POR QUE MUITAS MULHERES VÃO AO BANHEIRO JUNTAS?


As mulheres vão ao banheiro juntas. Não importa que nem todas as mulheres do mundo vão ao banheiro juntas. 

O fato é que esse comportamento já foi visto vezes o suficiente para que possamos falar que ele é um fenômeno comportamental. O que realmente importa aqui é o mistério que gira em torno do assunto, que começou chamar a atenção dos homens nos últimos anos. O que realmente me intriga é esse comportamento ser visto como um mistério inexplicável, ou pior: como uma futilidade, uma atitude das mulheres que revelaria a sua imaturidade, justificando a sua tutelagem pelos homens.

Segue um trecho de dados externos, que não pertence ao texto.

(* ===== verification/Submission.v ===== *)
(** * Submitting a program

    [src/backend/services/submissions-service.go] and [submissions-validation.go]: who
    may submit what, when, and how a submission becomes a queued commit with its
    source object and its frozen limits, and [CreateSubmission] of
    [src/backend/handlers/submissions-handler.go]. The judge's readiness
    and the two clocks (PostgreSQL's [now()] and the
    process's) are arguments; a wake-up's answer is only
    logged. What the judge would find in the database when it is woken is recorded
    with the call. *)

From S2P Require Import Prelude Effects GoStrings Sql Catalog Limits TestCases Objects History.
From S2P Require CommitDb.
Local Open Scope Z_scope.

(** ** The file *)

Record allowedFileType := mk_file_type { ft_id : Z; ft_extension : string }.

Section FileTypes.
Context {UT : UnicodeTables}.

Definition filenameMatchesExtension (filename extension : string) : bool :=
  let name := to_lower (trim_space filename) in
  let ext := to_lower (trim_space extension) in
  if String.eqb ext "" then false else String.eqb name ext || has_suffix ("." +:+ ext) name.

(** [c] is a better match than [b]: longer, or as long with a smaller id. *)
Definition more_specific (c b : allowedFileType) : Prop :=
  (String.length (ft_extension b) < String.length (ft_extension c))%nat \/
  (String.length (ft_extension b) = String.length (ft_extension c) /\ ft_id c < ft_id b).
#[export] Instance more_specific_dec : RelDecision more_specific := fun c b => _.

Definition best_type (filename : string) (allowed : list allowedFileType) : option allowedFileType :=
  fold_left (keep_least more_specific)
    (filter (fun c => filenameMatchesExtension filename (ft_extension c)) allowed) None.

Definition bestFileTypeMatch (filename : string) (allowed : list allowedFileType) : option Z :=
  ft_id <$> best_type filename allowed.
End FileTypes.

Definition safe_rune (r : Z) : bool :=
  in_range 97 122 r || in_range 65 90 r || in_range 48 57 r || (r =? 46) || (r =? 95) || (r =? 45).

(** Every other rune, a broken byte included, becomes an underscore. *)
Definition sanitizeFilename (filename : string) : string :=
  let base := path_base (replace_byte "\" "/" (trim_space filename)) in
  let base := if String.eqb base "" || String.eqb base "." || String.eqb base ".." || String.eqb base "/"
              then "submission" else base in
  let b := String.concat "" ((fun t => if safe_rune (rune_val t) then encode_rune (rune_val t) else "_") <$> runes base) in
  let sanitized := trim_right_bytes "." (trim_left_bytes "." b) in
  if String.eqb sanitized "" then "submission" else sanitized.

(** ** Requests *)

Record SubmissionInput := mk_submission_input {
  si_UserID : Z; si_ExerciseID : Z; si_Filename : string; si_File : string; si_ContentType : string
}.

Definition MaxSubmissionBytes : Z := Z.shiftl 10 20.
Definition MaxPendingSubmissionsPerUser : Z := 2.

(** A call the judge receives. A wake-up comes with the row of that commit other
    connections read at that moment. *)
Inductive judge_call := JReady | JWake (commitID : Z) (row : option SubmissionRow) | JConsume (commitID : Z).

Record site := mk_site { st_world : world; st_calls : list judge_call }.
#[export] Instance site_eta : Settable site := fun s => mk_site (st_world s) (st_calls s).

(** What other connections read: not the writes of an open transaction. *)
Definition visible (w : world) : Tables := default (w_tables w) (w_saved w).

Abbreviation serve A := (eff site svc_error A).

Definition on_world {A} (m : act A) : serve A := fun s =>
  let '(w, r) := m (st_world s) in (s <| st_world := w |>, r).
Definition call_judge (c : world -> judge_call) : serve unit :=
  modify (fun s => s <| st_calls := st_calls s ++ [c (st_world s)] |>).


Definition pendingStatuses : list string := ["pending"; "queued"; "compiling"; "running"].

(** The row [validateExercise] scans: expired, enrolled, is_owner, enroll_role,
    open_date, show_before. *)
Record submit_access := mk_submit_access {
  sa_expired : bool; sa_enrolled : bool; sa_isOwner : bool; sa_role : string; sa_open : Z; sa_showBefore : bool
}.

Definition submit_row (db_now exerciseID userID : Z) (t : Tables) : option submit_access :=
  e ← t_exercises t !! exerciseID;
  if ex_removed e then None
  else
    o ← t_offerings t !! ex_offering e;
    let en := en ← enrollment_of t (ex_offering e) userID; if en_banned en then None else Some en in
    Some (mk_submit_access (bool_decide (ex_deadline e < db_now)) (bool_decide (is_Some en))
            (bool_decide (of_owner o = Some userID)) (from_option en_role "" en) (ex_open_date e) (ex_show_before e)).

Definition sa_staff (a : submit_access) : bool := sa_isOwner a || String.eqb (sa_role a) EnrollmentRoleProfessor.

Definition pending_of (userID : Z) (t : Tables) : Z :=
  Z.of_nat (length (filter (fun x : Z * SubmissionRow => su_user x.2 = userID /\ su_status x.2 ∈ pendingStatuses)
                      (map_to_list (t_commits t)))).
Definition queued_rows (t : Tables) : Z :=
  Z.of_nat (length (filter (fun x : Z * SubmissionRow => su_status x.2 = "queued") (map_to_list (t_commits t)))).

(** The exercise's own allowed types that are available, in no particular order. *)
Definition allowed_types (exerciseID : Z) (t : Tables) : list allowedFileType :=
  omap (fun '(ex, l) =>
    if decide (ex = exerciseID) then
      la ← t_languages t !! l; if la_available la then Some (mk_file_type l (la_extension la)) else None
    else None) (elements (t_allowed t)).

Definition commits_bucket := "commits".

Definition insert_commit (id : Z) (row : SubmissionRow) (t : Tables) : option Tables :=
  if bool_decide (is_Some (t_exercises t !! su_exercise row)) &&
     from_option (fun l => bool_decide (is_Some (t_languages t !! l))) true (su_language row) &&
     CommitDb.pg_text (default "" (su_s3_key row)) && bool_decide (t_commits t !! id = None)
  then Some (t <| t_commits := <[id := row]> (t_commits t) |>) else None.

Section Submission.
Context {UT : UnicodeTables} (fault : nat -> bool) (platform : Limits) (uuid : nat -> string).
Context (order : list allowedFileType -> list allowedFileType).
Context (db_now now MaxQueueDepth : Z) (ready : bool).

Local Abbreviation db m := (on_world (on_db m)).

Definition buildCommitKey (w : world) (filename : string) : string :=
  uuid (w_sent w) +:+ "/" +:+ sanitizeFilename filename.

(** Parameters out of the range of the [int] columns are an error. *)
Definition validateExercise (exerciseID userID : Z) : svc unit :=
  row ← statement fault ErrServer (fun t =>
    if CommitDb.int4 exerciseID && CommitDb.int4 userID then Some (t, submit_row db_now exerciseID userID t) else None);
  match row with
  | None => fail ErrExerciseNotFound
  | Some a =>
      if negb (sa_enrolled a) && negb (sa_isOwner a) then fail ErrNotEnrolled
      else if negb (sa_staff a) && negb (sa_showBefore a) && (now <? sa_open a) then fail ErrExerciseNotFound
      else if sa_expired a && negb (sa_staff a) then fail ErrDeadlinePassed
      else mret tt
  end.

(** [None]: any file is accepted, and the commit has no language. *)
Definition resolveFileType (exerciseID : Z) (filename : string) : svc (option Z) :=
  allowed ← query fault ErrServer (fun t => order (allowed_types exerciseID t));
  match allowed with
  | [] => mret None
  | _ => match bestFileTypeMatch filename allowed with Some id => mret (Some id) | None => fail ErrInvalidFileType end
  end.

Definition checkSubmissionAdmission (userID : Z) : svc unit :=
  pending ← query fault ErrServer (pending_of userID);
  if MaxPendingSubmissionsPerUser <=? pending then fail ErrSubmissionLimit
  else
    queued ← query fault ErrServer queued_rows;
    if MaxQueueDepth <=? queued then fail ErrQueueFull else mret tt.

Definition deleteSourceBestEffort (key : string) : act unit := best_effort (delete_object fault commits_bucket key).

(** The statements between [BeginTx] and [Commit]. *)
Definition register_commit (inp : SubmissionInput) (key : string) (fileType : option Z) : act Z :=
  commitID ← or_else
    (id ← next_id "commits";
     _ ← on_db (exec fault ErrServer (insert_commit id
           (mk_submission (si_UserID inp) (si_ExerciseID inp) "queued" (Some key) fileType db_now)));
     mret id) (deleteSourceBestEffort key);
  _ ← or_else (on_db (SnapshotCommitLimits fault platform [commitID])) (deleteSourceBestEffort key);
  _ ← or_else (commit_tx fault) (deleteSourceBestEffort key);
  mret commitID.

Definition CreateSubmission (inp : SubmissionInput) : serve Z :=
  _ ← db (validateExercise (si_ExerciseID inp) (si_UserID inp));
  _ ← db (validateTestCases fault (si_ExerciseID inp));
  fileType ← db (resolveFileType (si_ExerciseID inp) (si_Filename inp));
  _ ← db (checkSubmissionAdmission (si_UserID inp));
  _ ← call_judge (fun _ => JReady);
  if negb ready then fail ErrJudgeUnavailable
  else
    key ← on_world (gets (fun w => buildCommitKey w (si_Filename inp)));
    _ ← on_world (put_object fault commits_bucket key (mk_object (si_File inp) (si_ContentType inp)));
    _ ← on_world (or_else (begin_tx fault) (deleteSourceBestEffort key));
    commitID ← on_world (finally (register_commit inp key fileType) rollback);
    _ ← call_judge (fun w => JWake commitID (t_commits (visible w) !! commitID));
    _ ← call_judge (fun _ => JConsume commitID);
    mret commitID.

(** ** The handler *)

(** What [ParseMultipartForm] and [FormFile] make of the body; a file has a name, a
    content type and its bytes. *)
Inductive form := FormTooLarge | FormInvalid | FormRead (exercise_id : string) (file : option (string * string * string)).

Record created := mk_created { cr_CommitID : Z; cr_Number : Z; cr_Status : string; cr_EventsURL : string }.

(** The handler's answer to each error of the service. *)
Definition submission_error {A} (e : svc_error) : response A :=
  match e with
  | ErrExerciseNotFound => refuse 404 (BService e)
  | ErrNotEnrolled => refuse 403 (BService e)
  | ErrDeadlinePassed | ErrNoTestCases => refuse 422 (BService e)
  | ErrInvalidFileType => refuse 400 (BService e)
  | ErrSubmissionLimit => mk_response 429 (Some "30") (inl (BService e))
  | ErrQueueFull => mk_response 503 (Some "30") (inl (BService e))
  | ErrJudgeUnavailable => refuse 503 (BService e)
  | _ => refuse 500 (BService ErrServer)
  end.

(** A number that cannot be read is 0. *)
Definition handle_submission (user : option Z) (f : form) (s : site) : site * response created :=
  match user with
  | None => (s, refuse 401 BNone)
  | Some userID =>
      match f with
      | FormTooLarge => (s, refuse 413 (BMessage "submission file is too large"))
      | FormInvalid => (s, refuse 400 (BMessage "invalid submission payload"))
      | FormRead exercise file =>
          match parse_int exercise with
          | Some exerciseID =>
              if exerciseID <=? 0 then (s, refuse 400 (BMessage "invalid exercise_id"))
              else match file with
              | None => (s, refuse 400 (BMessage "file is required"))
              | Some (name, ty, data) =>
                  if MaxSubmissionBytes <? Z.of_nat (String.length data)
                  then (s, refuse 413 (BMessage "submission file is too large"))
                  else match CreateSubmission (mk_submission_input userID exerciseID name data ty) s with
                  | (s', Err e) => (s', submission_error e)
                  | (s', Ok commitID) =>
                      let '(s'', number) := on_world (on_db (SubmissionNumber fault commitID)) s' in
                      (s'', mk_response 201 None (inr (mk_created commitID
                              match number with Ok n => n | Err _ => 0 end "queued"
                              ("/api/v1/submissions/" +:+ fmt_int commitID +:+ "/events"))))
                  end
              end
          | None => (s, refuse 400 (BMessage "invalid exercise_id"))
          end
      end
  end.
End Submission.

Tão surpreendente quanto esse fenômeno é o simples fato de que, no passado, as mulheres foram retiradas da vida pública. Essa afirmação é muito pouco conhecida no mundo atual. A maioria das pessoas nunca parou para pensar no fato de que, até há pouco tempo, os homens saim e as mulheres ficavam em casa. Todos já ouvimos essa frase e já vimos isso acontecer. 

Famílias onde há filhos e filhas deixando ou até mandando os filhos saírem pra se distrair à noite e proibindo ou orientando as filhas a ficarem quietas em casa. Ainda hoje em dia existe. Ainda hoje as mulheres que saem à rua para passear à noite estão sujeitas a ouvir de homens que elas são “mentirosas” (fato real) porque se elas tivessem mesmo um noivo não estariam na rua, estariam em casa.

Mas agora, as mulheres saem. No mundo ocidental, elas vão para a escola, para a casa das colegas de turma, para festas, para clubes, trabalho, cinema, biblioteca, praia, ou viajam sem a necessidade de um acompanhante do sexo masculino. Mas se repararmos bem, elas preferem ir juntas de outras mulheres e é isso que têm intrigado tanto os homens nos últimos anos desde que elas começaram a reaparecer em público, após todo aquele período em que estavam proibidas de sair de casa.

Por que elas preferem ir juntas? Por que essa necessidade de ter ao menos uma outra mulher fazendo a mesma atividade com a gente? As especulações são muitas mas a profundidade dessas especulações é extremamente rasa. Muitos acreditam que é “para ter companhia”. Nada de errado com isso. Mas aí vemos questionamentos do tipo “essa mulher é muito insegura, não sabe fazer nada sozinha”, ou “ela é muito dependente dos outros, não consegue apreciar a própria companhia”. Outras alegam que é “para me incentivar a ir”, ou que é “chato, entediante ir sozinha”, ou “para ter alguém com quem conversar”.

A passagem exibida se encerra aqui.